4 Critically reflect on what have you learned from the literature on knowledge translation and barriers to evidence-based practice, (specifically Grol and Wensing 2004; Strauss, Tetroe and Graham 2009) that you can take with you in your practice? If you had to change practice in your setting tomorrow, what would be uppermost in your mind?
Dietitians require knowledge on Knowledge translation (KT), to synthesis information, exchange it, and apply it in ethical situations when interacting with users, researchers, policy makers, managers, planners in healthcare and public care, as well as researchers across disciplines. More interactive groups include providers of health care across formal and informal settings, private sectors such as venture capital firms, distributors, and manufacturers. Dietitians are involved in knowledge translation to create new information and apply it in respective fields to yield beneficial outcomes in the society. Dietitians use KTstrategies to define research questions, formulate hypotheses, identify best research methods, conduct research, interpret findings, and contextualize findings. Dietitians apply findings to resolve problems and practical issues (National center for the dissemination of disability research (5) (p.1). KT continues dialogs, interactions, and partnerships between different knowledge groups. KT knowledge translation is an interactive process, a nonlinear process, requires multidirectional communications in multiple activities and ongoing collaboration among dietitians. It is oriented in impact and makes use of diverse knowledge of users.

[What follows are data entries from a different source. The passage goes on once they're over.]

Lemma check_from_ok (f : nat → res bool) (P : nat → Prop) n : ∀ i,
  (∀ k, (i ≤ k < i + n)%nat → ∃ b, f k = Ok b ∧ (b = true ↔ P k)) →
  ∃ b, check_from i n f = Ok b ∧ (b = true ↔ ∀ k, (i ≤ k < i + n)%nat → P k).
Proof.
  induction n as [|n IH]; intros i Hf; cbn [check_from].
  { exists true. split; [done|]. split; [intros _ k; lia|done]. }
  destruct (Hf i) as (b & -> & Hb); [lia|]. rstep. destruct b.
  - destruct (IH (S i)) as (b & -> & Hb'); [intros k Hk; apply Hf; lia|]. exists b. split; [done|]. rewrite Hb'.
    split; intros H k Hk; [|apply H; lia]. destruct (decide (k = i)) as [->|]; [by apply Hb|apply H; lia].
  - exists false. split; [done|]. split; [done|]. intros H. apply Hb, H. lia.
Qed.

(** One entry of a map, as the loop checks it. *)
Definition entry_ok (lm : lock_ownership_map) (l : nat) : Prop :=
  ∃ si seg ty, lm_si lm !! l = Some si ∧ lm_type lm !! l = Some ty ∧ 0 ≤ si < replicas r ∧
    zget (segments r) si = Ok seg ∧ toma_acm seg ≠ DS_MODE_DEAD ∧ ((1 < l)%nat → ty = OWNER_MODE_COPY_OWNER).

Lemma segment_get si : 0 ≤ si < replicas r → ∃ seg, zget (segments r) si = Ok seg.
Proof.
  intros Hsi. destruct (replicas_bounds r Hr) as (_ & _ & Hlen).
  destruct (zget_is_Some (segments r) si) as (seg & _ & E); [lia|]. by exists seg.
Qed.

Lemma lock_entry_run lm l : sized_lmap r lm → (l < 4)%nat → ∃ b, lock_entry_ok r lm l = Ok b ∧ (b = true ↔ entry_ok lm l).
Proof.
  intros [Ht Hs _ _] Hl. unfold lock_entry_ok, entry_ok.
  destruct (lookup_lt_is_Some_2 (lm_si lm) l) as [si Esi]; [lia|].
  destruct (lookup_lt_is_Some_2 (lm_type lm) l) as [ty Ety]; [lia|].
  rewrite (proj2 (aget_ok _ _ _) Esi). rstep.
  destruct (Z.ltb_spec si 0) as [Hn|Hn], (Z.leb_spec (replicas r) si) as [Hm|Hm]; cbn [orb];
    try (exists false; split; [done|]; split; [done|]; intros (si' & ? & ? & ? & ? & ? & ?); simplify_eq; lia).
  destruct (segment_get si) as [seg Eseg]; [lia|]. unfold is_seg_dead. rewrite Eseg. rstep.
  destruct (decide (toma_acm seg = DS_MODE_DEAD)) as [Hd|Hd].
  { rewrite bool_decide_eq_true_2 by done. exists false. split; [done|]. split; [done|].
    intros (si' & seg' & ? & ? & ? & ? & ? & ? & ?). simplify_eq. congruence. }
  rewrite bool_decide_eq_false_2 by done. destruct (Nat.ltb_spec 1 l) as [H1|H1].
  - rewrite (proj2 (aget_ok _ _ _) Ety). rstep. eexists. split; [reflexivity|]. rewrite bool_decide_eq_true. split.
    + intros ->. by exists si, seg, OWNER_MODE_COPY_OWNER.
    + intros (? & ? & ty' & ? & ? & ? & ? & ? & Hc). simplify_eq. by apply Hc.
  - exists true. split; [done|]. split; [intros _|done]. exists si, seg, ty. split_and!; (done || lia).
Qed.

Knowledge translation and evidence-based practice
KT moves knowledge based on research into practice, matching with engagement of evidence-based practice (EBP) among dietitians. Diet Practitioners make decisions in their practice depending on integration of research evidence added with clinical expertise and unique values of patients (Sudsawad (3) (p.1).

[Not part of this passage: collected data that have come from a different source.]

(** ** Writes that touch every row *)
Section all_rows.
Context (V : Z → Z → bool) (x0 : Z).
Hypothesis (HV : ∀ c r, ss ≤ c < rep → V c r = false).
Hypothesis (Hall : ∀ r, 0 ≤ r < rows → ∃ c, 0 ≤ c < rep ∧ V c r = true).
Definition at_row (r : Z) (c : Z) : bool := V c r.
Definition strat_at (r : nat) : Z := row_strat (at_row (Z.of_nat r)).
Definition txbm_at (r : nat) : Z := mask_of (Z.to_nat rep) (at_row (Z.of_nat r)).

Lemma txbm_nonzero r : (Z.of_nat r < rows) → txbm_at r ≠ 0.
Proof.
  intros Hr E. destruct (Hall (Z.of_nat r) ltac:(lia)) as (c & Hc & Hb). assert (Z.testbit (txbm_at r) c = true) as H.
  { unfold txbm_at, at_row. rewrite mask_of_testbit by lia. by rewrite (proj2 (Z.ltb_lt _ _)) by lia. }
  by rewrite E, Z.bits_0 in H.
Qed.

Hypothesis (Hstrats : (runs_of strat_at (Z.to_nat rows) ≤ 5)%nat).
Hypothesis (Htxbms : (runs_of txbm_at (Z.to_nat rows) ≤ 5)%nat).

(** The first [n] rows are planned. *)
Record planned (n : nat) (w : work) : Prop := {
  pl_sized : sized w;
  pl_bio : ∀ c r, in_map c r → cell (w_bio w) c r = if r <? Z.of_nat n then row_bio (at_row r) c else V c r;
  pl_pre : ∀ c r, in_map c r → cell (w_pre w) c r = (r <? Z.of_nat n) && row_pre (at_row r) c;
  pl_mbio : rows ≠ 1 → ∀ c r, in_map c r → Z.testbit (mask_at (w_row_bio w) r) c = (r <? Z.of_nat n) && row_bio (at_row r) c;
  pl_mpre : ∀ c r, in_map c r → Z.testbit (mask_at (w_row_prd w) r) c = (r <? Z.of_nat n) && row_pre (at_row r) c;
  pl_strat : noted strat_at n (w_union w) (w_change w) ∧ w_si w = runs_of strat_at n;
  pl_tx : noted_tx txbm_at n (w_tx w) ∧ w_ti w = runs_of txbm_at n;
  pl_extra : w_512 w = 0 ∧ w_extra w = x0 + total n (fun r => row_extra (at_row r));
  pl_one : n = 0%nat → rows = 1 → 0 ≤ w_bio w < 2 ^ rep
}.

Lemma row_stored_rest row w : 0 ≤ row < rows → sized w →
  sized (row_stored row w) ∧ w_bio (row_stored row w) = w_bio w ∧ w_pre (row_stored row w) = w_pre w ∧ w_row_prd (row_stored row w) = w_row_prd w ∧
  w_union (row_stored row w) = w_union w ∧ w_change (row_stored row w) = w_change w ∧ w_tx (row_stored row w) = w_tx w ∧
  w_si (row_stored row w) = w_si w ∧ w_ti (row_stored row w) = w_ti w ∧ w_512 (row_stored row w) = w_512 w ∧ w_extra (row_stored row w) = w_extra w.
Proof.
  intros Hr Hs. unfold row_stored. destruct (_ =? _); [by split_and!|]. split_and!; try done. destruct Hs. split; try done. cbn. by rewrite length_insert.
Qed.

Lemma row_stored_mask row w c r : rows ≠ 1 → 0 ≤ row < rows → sized w → in_map c r →
  Z.testbit (mask_at (w_row_bio (row_stored row w)) r) c = if r =? row then cell (w_bio w) c row else Z.testbit (mask_at (w_row_bio w) r) c.
Proof.
  intros Hne Hr Hs [Hc Hr']. unfold row_stored. rewrite (proj2 (Z.eqb_neq (rep * rows) rep)) by nia. cbn [with_bio w_row_bio]. unfold mask_at.
  destruct (Z.eqb_spec r row) as [->|].
  - rewrite list_lookup_insert_eq by (rewrite (sz_bio _ Hs); lia). cbn [from_option id]. rewrite mask_of_testbit by lia. by rewrite (proj2 (Z.ltb_lt _ _)) by lia.
  - by rewrite list_lookup_insert_ne by lia.
Qed.

Lemma row_of_next n r : 0 ≤ r → (r <? Z.of_nat (S n)) = (r <? Z.of_nat n) || (r =? Z.of_nat n).
Proof. intros Hr. destruct (Z.ltb_spec r (Z.of_nat (S n))), (Z.ltb_spec r (Z.of_nat n)), (Z.eqb_spec r (Z.of_nat n)); lia || done. Qed.

(** The cells and masks after a row was added to those of [n] rows. *)
Lemma planned_touch n w w0 w1 w2 : Z.of_nat n < rows → planned n w → w0 = row_stored (Z.of_nat n) w →
  w_bio w1 = w_bio w0 → w_pre w1 = w_pre w0 → w_row_bio w1 = w_row_bio w0 → w_row_prd w1 = w_row_prd w0 →
  touches (Z.of_nat n) live (row_pre (at_row (Z.of_nat n))) (row_extra (at_row (Z.of_nat n))) w1 w2 →
  (∀ c r, in_map c r → cell (w_bio w2) c r = if r <? Z.of_nat (S n) then row_bio (at_row r) c else V c r) ∧
  (∀ c r, in_map c r → cell (w_pre w2) c r = (r <? Z.of_nat (S n)) && row_pre (at_row r) c) ∧
  (rows ≠ 1 → ∀ c r, in_map c r → Z.testbit (mask_at (w_row_bio w2) r) c = (r <? Z.of_nat (S n)) && row_bio (at_row r) c) ∧
  (∀ c r, in_map c r → Z.testbit (mask_at (w_row_prd w2) r) c = (r <? Z.of_nat (S n)) && row_pre (at_row r) c).
Proof.
  intros Hn Hp -> E1 E2 E3 E4 T. destruct (row_stored_rest (Z.of_nat n) w ltac:(lia) (pl_sized _ _ Hp)) as (_ & F1 & F2 & F3 & _).
  split_and!; [| |intros Hne|]; intros c r Hin; pose proof Hin as [Hc Hr]; rewrite row_of_next by lia.
  - rewrite (to_bio _ _ _ _ _ _ T), E1, F1, (pl_bio _ _ Hp) by done. destruct (Z.ltb_spec r (Z.of_nat n)), (Z.eqb_spec r (Z.of_nat n)); try lia; cbn; rewrite ?orb_false_r; done.
  - rewrite (to_pre _ _ _ _ _ _ T), E2, F2, (pl_pre _ _ Hp) by done.
    destruct (Z.ltb_spec r (Z.of_nat n)), (Z.eqb_spec r (Z.of_nat n)) as [->|]; try lia; cbn; rewrite ?orb_false_r; done.
  - rewrite (to_mbio _ _ _ _ _ _ T), E3, row_stored_mask, (pl_bio _ _ Hp) by (done || lia || apply Hp || split; lia).
    destruct (Z.eqb_spec r (Z.of_nat n)) as [->|]; [by rewrite Z.ltb_irrefl|]. rewrite (pl_mbio _ _ Hp Hne) by done. by rewrite !orb_false_r.
  - rewrite (to_mpre _ _ _ _ _ _ T), E4, F3, (pl_mpre _ _ Hp) by done.
    destruct (Z.ltb_spec r (Z.of_nat n)), (Z.eqb_spec r (Z.of_nat n)) as [->|]; try lia; cbn; rewrite ?orb_false_r; done.
Qed.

Models of knowledge translation
Dietitians use CIHR model of knowledge translation to identify a research cycle where interactions, communications, and partnerships occur. Dietitians begin by defining research questions and methodologies, conducting research, publishing research findings in accessible formats and plain language. They place research findings in sociocultural norms and other knowledge, making decisions and taking actions from research findings, and influencing rounds of research depending on impacts brought by use of knowledge (Sudsawad(3)(p.3).
Barriers to evidence-based practice
Dietitians avoid practicing evidence-based practice because of barriers such as lack of enough education and skills as well as knowledgeable mentors, tools required and adequate resources to engage in EBP. Moreover, lack of time and organizational culture are additional barriers to EBP. Health managers fail to provide enough support to nurses to conduct EBP. Workshops and seminars are not availed to train nurses on processes to follow and skills needed along with ways of their implementation (Laura(3) (p.1).
If you had to change practice in your setting tomorrow, what would be uppermost in your mind?
Evidence-based practice requires effectiveness from nurses and other healthcare professionals. Organizing workshops and seminars frequently will be the foremost practice to include in health care. Most healthcare workers joined the medical profession more than twenty years when evidence-based practice were not introduced, thus welcoming mentors in workshops and seminars will equip them with necessary skills required in practicing evidence-based practice.